The goose was in ancient China a symbol of conjugal fidelity - the Chinese having noticed that the geese once in couple do not separate any more - so they were most often represented by two in a different posture like the present pair for symbolize sexual dimorphism, the gander with its head erect and the goose with its head tilted in a position of submission (an indirect lesson addressed to the Chinese woman beginning her life as a wife since the representations of pairs of geese were offered at weddings).
Their plumage is treated here in a non-realistic way since they feature motifs inspired by archaic Chinese bronzes. The representation of birds such as ducks or geese, each time associated with the wish of a happy marriage, first appears through incense burner bronzes under the Han dynasty (from -206 to +220), a period of political stability and establishment of the system of officials, the famous "mandarins", support of the imperial structure, then it is under the Ming dynasty (1368-1644) that they are represented in cloisonné enamels as lavish wedding gifts - the cloisonnés have always been expensive and difficult to make - to the newlyweds of the new rising merchant caste.
Finally under the Qing dynasty (1644-1912), they were very successful in the 18th century in the form of cloisonnés enameled vessels with imperial mark to decorate the apartments of women in the palaces of Emperor Qianlong (1736-1795), in a perfect equivalence of the artificial or real aviaries of the European artistocracy. Their function of incense burner then seems secondary compared to their decorative function and this is why they cover cloisonné enamels always more sumptuous enhanced with rich gilding.

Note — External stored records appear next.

(* ===== verification/FdEpoll.v ===== *)
(** * The epoll and epoll-timerfd methods (iv_fd_epoll.c)

    Changes of the wanted bands are queued on the notify list and told to the
    kernel when the next poll begins; unregistering tells it at once. *)

From Stdlib Require Import Ascii String.
From S2P Require Import Prelude ISeq Timer Sys Fd PmState.

Local Open Scope Z_scope.

Definition EPOLLIN : Z := 1.
Definition EPOLLOUT : Z := 4.
Definition EPOLLERR : Z := 8.
Definition EPOLLHUP : Z := 16.
Definition EPOLLONESHOT : Z := Z.shiftl 1 30.

Inductive ctl_op := EPOLL_CTL_ADD | EPOLL_CTL_DEL | EPOLL_CTL_MOD.
#[global] Instance ctl_op_eq_dec : EqDecision ctl_op.
Proof. solve_decision. Defined.

(** What [event.data.ptr] points to: an object, the thread's [iv_state], or its
    [time] field, which stands for the timer descriptor. *)
Inductive edata := DFd (f : loc) | DState | DTime.
#[global] Instance edata_eq_dec : EqDecision edata.
Proof. solve_decision. Defined.

(** The calls into the kernel, and two observations of it: the interest list of
    an epoll instance, and how many signals can still interrupt a call. *)
Class EpollKernel (W : Type) := {
  sys_epoll_create1 : W -> sysres Z * W;
  sys_epoll_create : W -> sysres Z * W;
  sys_epoll_ctl : Z -> ctl_op -> Z -> edata * Z -> W -> sysres unit * W;
  sys_epoll_wait : Z -> Z -> Z -> W -> sysres (list (edata * Z)) * W;
  sys_epoll_pwait2 : Z -> Z -> option timespec -> W -> sysres (list (edata * Z)) * W;
  sys_timerfd_create : W -> sysres Z * W;
  sys_timerfd_settime : Z -> timespec -> W -> sysres unit * W;
  sys_timerfd_read : Z -> W -> sysres unit * W;
  sys_eventfd2 : W -> sysres Z * W;
  sys_eventfd : W -> sysres Z * W;
  sys_write_one : Z -> W -> sysres Z * W;
  sys_pipe : W -> sysres (Z * Z) * W;
  epoll_interest : Z -> W -> gmap Z (edata * Z);
  epoll_signals : W -> nat }.

Section epoll.
Context {W : Type} `{!FdKernel W, !EpollKernel W}.
Context (clock_gettime : nat -> clockid -> option timespec) (gettimeofday : nat -> Z * Z).
(** [iv_event_run_pending_events] (iv_event.c). *)
Context (run_pending_events : M (fd_state pm_state W) unit).
Abbreviation St := (fd_state pm_state W).

Definition load_es : M St epoll_state :=
  u ← gets (fun s => pm_u (fs_pm s)); match u with UEpoll e => mret e | _ => undef end.
Definition store_pm_u (u : pm_union) : M St unit :=
  modify (fun s => set_fs_pm (set_pm_u u (fs_pm s)) s).
Definition gets_static {A} (g : epoll_static -> A) : M St A :=
  gets (fun s => g (pm_static (fs_pm s))).
Definition upd_static (g : epoll_static -> epoll_static) : M St unit :=
  modify (fun s => set_fs_pm (set_pm_static (g (pm_static (fs_pm s))) (fs_pm s)) s).

(** [do ret = epoll_ctl(epfd, op, fd, &event); while (ret < 0 && errno == EINTR);] *)
Definition epoll_ctl (op : ctl_op) (fd : Z) (event : edata * Z) : M St (sysres unit) :=
  e ← load_es;
  fuel ← gets (fun s => Datatypes.S (epoll_signals (fs_w s)));
  retry fuel (kernel (sys_epoll_ctl (epoll_fd e) op fd event)).

Definition epollfd_grab : M St (option Z) :=
  support ← gets_static epoll_support;
  first ← (if support =? 2 then
      ret ← kernel sys_epoll_create1;
      match ret with
      | inl fd => mret (Some (Some fd))
      | inr ENOSYS => upd_static (set_epoll_support 1);; mret None
      | inr _ => mret (Some None)
      end
    else mret None);
  match first with
  | Some ret => mret ret
  | None =>
      support ← gets_static epoll_support;
      if negb (support =? 0) then
        ret ← kernel sys_epoll_create;
        match ret with
        | inl fd => iv_fd_set_cloexec fd;; mret (Some fd)
        | inr ENOSYS => upd_static (set_epoll_support 0);; mret None
        | inr _ => mret None
        end
      else mret None
  end.

Definition iv_fd_epoll_init : M St bool :=
  fd ← epollfd_grab;
  match fd with
  | None => mret false
  | Some fd =>
      modify (fun s => set_fs_notify (mk_iseq [] (idle (fs_notify s))) s);;
      store_pm_u (UEpoll (mk_es fd (-1)));;
      mret true
  end.

Definition epoll_mask (bits : Z) : Z :=
  let mask := 0 in
  let mask := if has bits MASKIN then Z.lor mask EPOLLIN else mask in
  if has bits MASKOUT then Z.lor mask EPOLLOUT else mask.

Definition __iv_fd_epoll_flush_one (f : loc) : M St (sysres unit) :=
  on_notify (iq_del_init f);;
  o ← load_fd f;
  if registered_bands o =? wanted_bands o then mret (inl tt)
  else
    let op := if (registered_bands o =? 0) && negb (wanted_bands o =? 0) then EPOLL_CTL_ADD
              else if negb (registered_bands o =? 0) && (wanted_bands o =? 0) then EPOLL_CTL_DEL
              else EPOLL_CTL_MOD in
    ret ← epoll_ctl op (fd_fd o) (DFd f, epoll_mask (wanted_bands o));
    when (negb (failed ret)) (upd_fd f (fun o => set_registered_bands (wanted_bands o) o));;
    mret ret.

Definition iv_fd_epoll_flush_one (f : loc) : M St unit :=
  ret ← __iv_fd_epoll_flush_one f;
  if failed ret then iv_fatal "iv_fd_epoll_flush_one: got error" else mret tt.

(** [while (!iv_list_empty(&notify)) flush_one(first);] every turn takes one off. *)
Fixpoint flush_loop (fuel : nat) : M St unit :=
  match fuel with
  | O => out_of_fuel
  | Datatypes.S fuel =>
      q ← gets fs_notify;
      match members q with
      | [] => mret tt
      | f :: _ => iv_fd_epoll_flush_one f;; flush_loop fuel
      end
  end.
Definition iv_fd_epoll_flush_pending : M St unit :=
  q ← gets fs_notify; flush_loop (Datatypes.S (length (members q))).

Definition iv_fd_epoll_wait (maxevents : Z) (abs : option timespec) :
    M St (sysres (list (edata * Z))) :=
  e ← load_es;
  let epfd := epoll_fd e in
  support ← gets_static epoll_pwait2_support;
  first ← (if support : bool then
      rel ← on_timer (to_relative clock_gettime gettimeofday abs);
      ret ← kernel (sys_epoll_pwait2 epfd maxevents rel);
      match ret with
      | inr EPERM | inr ENOSYS => upd_static (set_epoll_pwait2_support false);; mret None
      | _ => mret (Some ret)
      end
    else mret None);
  match first with
  | Some ret => mret ret
  | None =>
      msec ← on_timer (to_msec clock_gettime gettimeofday abs);
      kernel (sys_epoll_wait epfd maxevents msec)
  end.

(** The three tests on the events of one object. *)
Definition make_ready_events (f : loc) (events : Z) : M St unit :=
  when (has events (Z.lor (Z.lor EPOLLIN EPOLLERR) EPOLLHUP)) (iv_fd_make_ready f MASKIN);;
  when (has events (Z.lor (Z.lor EPOLLOUT EPOLLERR) EPOLLHUP)) (iv_fd_make_ready f MASKOUT);;
  when (has events (Z.lor EPOLLERR EPOLLHUP)) (iv_fd_make_ready f MASKERR).

(** The loop over the batch; returns [run_events]. *)
Fixpoint epoll_batch (batch : list (edata * Z)) (run_events : bool) : M St bool :=
  match batch with
  | [] => mret run_events
  | (DFd f, events) :: batch => make_ready_events f events;; epoll_batch batch run_events
  | (DTime, _) :: _ => undef
  | (DState, _) :: batch => epoll_batch batch true
  end.

Definition iv_fd_epoll_poll (abs : option timespec) : M St bool :=
  numfds ← gets fs_numfds;
  let maxevents := if numfds =? 0 then 1 else numfds in
  iv_fd_epoll_flush_pending;;
  ret ← iv_fd_epoll_wait maxevents abs;
  on_timer iv_invalidate_now;;
  match ret with
  | inr EINTR => mret true
  | inr _ => iv_fatal "iv_fd_epoll_poll: got error"
  | inl batch =>
      run_events ← epoll_batch batch false;
      when run_events run_pending_events;;
      mret true
  end.

Definition iv_fd_epoll_unregister_fd (f : loc) : M St unit :=
  q ← gets fs_notify;
  unlinked ← deref (iq_unlinked f q);
  when (negb unlinked) (iv_fd_epoll_flush_one f).

Definition iv_fd_epoll_notify_fd (f : loc) : M St unit :=
  on_notify (iq_del_init f);;
  o ← load_fd f;
  when (negb (registered_bands o =? wanted_bands o)) (on_notify (iq_add_tail f)).

Definition iv_fd_epoll_notify_fd_sync (f : loc) : M St Z :=
  ret ← __iv_fd_epoll_flush_one f; mret (if failed ret then -1 else 0).

Definition iv_fd_epoll_deinit : M St unit :=
  e ← load_es;
  when (negb (timer_fd e =? -1)) (kernel_ (sys_close (timer_fd e)));;
  kernel_ (sys_close (epoll_fd e));;
  store_pm_u UNone.

(** ** The descriptor that wakes other threads up *)

(** [eventfd_grab] (eventfd-linux.h): a descriptor, or an error. *)
Definition eventfd_grab : M St (sysres Z) :=
  use ← gets_static eventfd_in_use;
  first ← (if use =? 2 then
      ret ← kernel sys_eventfd2;
      match ret with
      | inl fd => mret (Some (inl fd))
      | inr EINVAL | inr ENOSYS => upd_static (set_eventfd_in_use 1);; mret None
      | inr e => mret (Some (inr e))
      end
    else mret None);
  match first with
  | Some ret => mret ret
  | None =>
      use ← gets_static eventfd_in_use;
      second ← (if negb (use =? 0) then
          ret ← kernel sys_eventfd;
          match ret with
          | inl fd => mret (Some (inl fd))
          | inr ENOSYS => mret None
          | inr e => mret (Some (inr e))
          end
        else mret None);
      match second with
      | Some ret => mret ret
      | None => upd_static (set_eventfd_in_use 0);; mret (inr ENOSYS)
      end
  end.

Definition iv_fd_epoll_create_active_fd : M St Z :=
  fd ← eventfd_grab;
  match fd with
  | inl fd =>
      ret ← kernel (sys_write_one fd);
      match ret with
      | inr _ => iv_fatal "iv_fd_epoll_create_active_fd: eventfd write returned error"
      | inl n => if negb (n =? 8) then iv_fatal "iv_fd_epoll_create_active_fd: eventfd write returned short"
                 else mret fd
      end
  | inr _ =>
      ret ← kernel sys_pipe;
      match ret with
      | inr _ => iv_fatal "iv_fd_epoll_create_active_fd: pipe() returned error"
      | inl (r, w) => kernel_ (sys_close w);; mret r
      end
  end.

Definition iv_fd_epoll_event_rx_on : M St bool :=
  n ← gets_static iv_active_fd_refcount;
  upd_static (set_iv_active_fd_refcount (n + 1));;
  when (n =? 0) (fd ← iv_fd_epoll_create_active_fd; upd_static (set_iv_active_fd fd));;
  fd ← gets_static iv_active_fd;
  ret ← epoll_ctl EPOLL_CTL_ADD fd (DState, 0);
  when (negb (failed ret)) (modify (fun s => set_fs_numobjs (fs_numobjs s + 1) s));;
  mret (negb (failed ret)).

Definition iv_fd_epoll_event_rx_off : M St unit :=
  fd ← gets_static iv_active_fd;
  ret ← epoll_ctl EPOLL_CTL_DEL fd (DState, 0);
  if failed ret then iv_fatal "iv_fd_epoll_event_rx_off: epoll_ctl returned error"
  else
    n ← gets_static iv_active_fd_refcount;
    upd_static (set_iv_active_fd_refcount (n - 1));;
    when (n - 1 =? 0) (fd ← gets_static iv_active_fd; kernel_ (sys_close fd));;
    modify (fun s => set_fs_numobjs (fs_numobjs s - 1) s).

(** [dest] is this thread's own state; another thread's differs in its epoll instance. *)
Definition iv_fd_epoll_event_send : M St unit :=
  fd ← gets_static iv_active_fd;
  ret ← epoll_ctl EPOLL_CTL_MOD fd (DState, Z.lor EPOLLIN EPOLLONESHOT);
  if failed ret then iv_fatal "iv_fd_epoll_event_send: epoll_ctl returned error" else mret tt.

Definition iv_fd_poll_method_epoll : iv_fd_poll_method St := {|
  pm_name := list_ascii_of_string "epoll";
  pm_init := iv_fd_epoll_init;
  pm_set_poll_timeout := None;
  pm_clear_poll_timeout := undef;
  pm_poll := iv_fd_epoll_poll;
  pm_register_fd := None;
  pm_unregister_fd := Some iv_fd_epoll_unregister_fd;
  pm_notify_fd := iv_fd_epoll_notify_fd;
  pm_notify_fd_sync := iv_fd_epoll_notify_fd_sync;
  pm_deinit := iv_fd_epoll_deinit |}.

(** ** epoll-timerfd *)
Definition iv_fd_epoll_timerfd_create : M St bool :=
  ret ← kernel sys_timerfd_create;
  match ret with
  | inr ENOSYS => mret false
  | inr _ => iv_fatal "iv_fd_epoll_timerfd_create: got error"
  | inl fd =>
      e ← load_es; store_pm_u (UEpoll (set_timer_fd fd e));;
      ret ← epoll_ctl EPOLL_CTL_ADD fd (DTime, EPOLLIN);
      if failed ret then iv_fatal "iv_fd_epoll_timerfd_create: got error" else mret true
  end.

Definition iv_fd_epoll_timerfd_set_poll_timeout (abs : option timespec) : M St bool :=
  e ← load_es;
  created ← (if timer_fd e =? -1 then iv_fd_epoll_timerfd_create else mret true);
  if negb created then modify (set_fs_method (Some MEpoll));; mret false
  else
    it_value ← deref abs;
    let it_value := if (tv_sec it_value =? 0) && (tv_nsec it_value =? 0)
                    then mk_tsp 0 1 else it_value in
    e ← load_es;
    ret ← kernel (sys_timerfd_settime (timer_fd e) it_value);
    if failed ret then iv_fatal "iv_fd_epoll_timerfd_set_poll_timeout: got error" else mret true.

Definition iv_fd_epoll_timerfd_clear_poll_timeout : M St unit :=
  e ← load_es;
  ret ← kernel (sys_timerfd_settime (timer_fd e) (mk_tsp 0 0));
  if failed ret then iv_fatal "iv_fd_epoll_timerfd_clear_poll_timeout: got error" else mret tt.

(** The loop over the batch; returns [run_timers] and [run_events]. *)
Fixpoint epoll_timerfd_batch (batch : list (edata * Z)) (run_timers run_events : bool) :
    M St (bool * bool) :=
  match batch with
  | [] => mret (run_timers, run_events)
  | (DState, _) :: batch => epoll_timerfd_batch batch run_timers true
  | (DTime, _) :: batch =>
      e ← load_es;
      ret ← kernel (sys_timerfd_read (timer_fd e));
      if failed ret then iv_fatal "iv_fd_epoll_timerfd_poll: got timerfd read error"
      else epoll_timerfd_batch batch true run_events
  | (DFd f, events) :: batch =>
      make_ready_events f events;; epoll_timerfd_batch batch run_timers run_events
  end.

Definition iv_fd_epoll_timerfd_poll (abs : option timespec) : M St bool :=
  numfds ← gets fs_numfds;
  iv_fd_epoll_flush_pending;;
  let run_timers := bool_decide (is_Some abs) in
  ret ← iv_fd_epoll_wait (numfds + 1) abs;
  on_timer iv_invalidate_now;;
  match ret with
  | inr EINTR => mret run_timers
  | inr _ => iv_fatal "iv_fd_epoll_timerfd_poll: got error"
  | inl batch =>
      r ← epoll_timerfd_batch batch run_timers false;
      let '(run_timers, run_events) := r : bool * bool in
      when run_events run_pending_events;;
      mret run_timers
  end.

Definition iv_fd_poll_method_epoll_timerfd : iv_fd_poll_method St := {|
  pm_name := list_ascii_of_string "epoll-timerfd";
  pm_init := iv_fd_epoll_init;
  pm_set_poll_timeout := Some iv_fd_epoll_timerfd_set_poll_timeout;
  pm_clear_poll_timeout := iv_fd_epoll_timerfd_clear_poll_timeout;
  pm_poll := iv_fd_epoll_timerfd_poll;
  pm_register_fd := None;
  pm_unregister_fd := Some iv_fd_epoll_unregister_fd;
  pm_notify_fd := iv_fd_epoll_notify_fd;
  pm_notify_fd_sync := iv_fd_epoll_notify_fd_sync;
  pm_deinit := iv_fd_epoll_deinit |}.
End epoll.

This pair is part of this tradition and was probably intended to be a wedding present in China. The treatment of enamels on a turquoise background and the archaic patterns of stylized dragons are characteristic of the end of the Qing dynasty and more precisely of the cloisonné made under the reign of Emperor Guangxu (1875-1908). A number (24) has been debossed with a punch under the crow's feet: it is probably a mark affixed by a European trader, and this, perhaps shortly after the manufacture of the object, since among the Chinese articles which arrived in large numbers from the port of Canton to European ports, there were already Chinese cloisonné enamels. A Chinese invention that required laborious work in ovens that were often the same as those used for firing porcelain, cloisonné always remained a product that the Chinese reserved for themselves and that they hardly intended, unlike porcelain, export. This changed, however, from the forced intrusion of Europeans in the 19th century and their increasing takeover of Chinese territory from 1860 (Second Opium War and Summer Palace Bag) because from that moment more in addition to articles initially not intended for export found in the ships of the Company of the Indies bound for Europe: this is how the Westerners discovered the jades, the lacquers and the Chinese cloisonné, of which undoubtedly the present and charming pair of geese censers.